What do you call her, I want to know. Junior? Ellen Two? Ellen the Second? El?
Ellen, she says. Have I seen her? I haven’t seen her. I don’t even know her, maybe I’ve seen her and didn’t know it. Ellen describes her daughter and it could be anybody. About so tall, dark hair, wears jeans. Good skin, she says, which I envy.
I go back to the name thing, doesn’t it get confusing, having two Ellens?

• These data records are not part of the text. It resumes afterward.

(** * d1-rest: REST-to-SQL translation layer and request gates

    A shallow embedding of [src/rest.ts] and [src/index.ts].

    Strings are Rocq strings, read as sequences of code units in the range
    U+0000..U+00FF.  JavaScript values are the inductive [jsval]; a call that
    may throw or return early lives in the three-outcome type [comp];
    the D1 database binding is an explicit collaborator record, and every
    handler reports the statements it sent to it. *)

From Stdlib Require Import ZArith NArith Bool Ascii Lia.
From Stdlib Require String.
From stdpp Require Import base list strings gmap.

Local Open Scope Z_scope.

(** ** JavaScript runtime primitives used by the two source files *)
Module Js.

Definition code (c : ascii) : N := N_of_ascii c.

Definition in_range (lo hi : N) (c : ascii) : bool :=
  (N.leb lo (code c) && N.leb (code c) hi)%bool.

Definition is_digit (c : ascii) : bool := in_range 48 57 c.
Definition is_upper (c : ascii) : bool := in_range 65 90 c.
Definition is_lower (c : ascii) : bool := in_range 97 122 c.

(** The class [[a-zA-Z0-9_]], which is also [\w]. *)
Definition is_word (c : ascii) : bool :=
  (is_lower c || is_upper c || is_digit c || N.eqb (code c) 95)%bool.

(** [\s] and the characters removed by [trim]: TAB, LF, VT, FF, CR, SP, NBSP. *)
Definition is_space (c : ascii) : bool :=
  (in_range 9 13 c || N.eqb (code c) 32 || N.eqb (code c) 160)%bool.

Definition shift_code (d : Z) (c : ascii) : ascii :=
  ascii_of_N (Z.to_N (Z.of_N (code c) + d)).

(** [toLowerCase] on one code unit: A-Z, and the Latin-1 capitals
    U+00C0..U+00DE without the multiplication sign U+00D7. *)
Definition lower_char (c : ascii) : ascii :=
  if (is_upper c || (in_range 192 222 c && negb (N.eqb (code c) 215)))%bool
  then shift_code 32 c else c.

(** [toUpperCase] on one code unit.  U+00DF becomes "SS"; the capitals of
    U+00B5 and U+00FF lie beyond U+00FF and those two units are kept. *)
Definition upper_char (c : ascii) : string :=
  if (is_lower c || (in_range 224 254 c && negb (N.eqb (code c) 247)))%bool
  then String (shift_code (-32) c) EmptyString
  else if N.eqb (code c) 223 then "SS"
  else String c EmptyString.

Fixpoint toLowerCase (s : string) : string :=
  match s with
  | EmptyString => EmptyString
  | String c s' => String (lower_char c) (toLowerCase s')
  end.

Fixpoint toUpperCase (s : string) : string :=
  match s with
  | EmptyString => EmptyString
  | String c s' => upper_char c +:+ toUpperCase s'
  end.

(** [s.replace(/[^a-zA-Z0-9_]/g, '')] *)
Fixpoint strip_non_word (s : string) : string :=
  match s with
  | EmptyString => EmptyString
  | String c s' => if is_word c then String c (strip_non_word s') else strip_non_word s'
  end.

(** [/^\d/.test(s)] *)
Definition starts_with_digit (s : string) : bool :=
  match s with
  | EmptyString => false
  | String c _ => is_digit c
  end.

Fixpoint trimStart (s : string) : string :=
  match s with
  | EmptyString => EmptyString
  | String c s' => if is_space c then trimStart s' else s
  end.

Ellen shrugs. Why would it get confusing? They’re seventeen years apart, they’ve got different friends, they don’t live together. There’s just her, Ellen, and then there’s her daughter, Ellen. They don’t look much alike. Ellen hopes her daughter’s okay. She hasn’t seen her for a week or two and Bootsy’s looking for her.
Bootsy? I say. Bootsy?
Bootsy’s a coke dealer, a big scary black dude. Ellen draws him in the air with her hands, stretching up on tiptoes to reach the top of his head, spreading her arms all the way out for his shoulders. Bootsy. Ellen laughs. Serves him right, she says, he shouldn’t have given her the money before he saw the drugs, that’s kid stuff, Drugs 101. She laughs again, and there’s worry there, but pride, too, for the Ellen that took eight hundred dollars off of Bootsy and got away with it, even if only for a little while.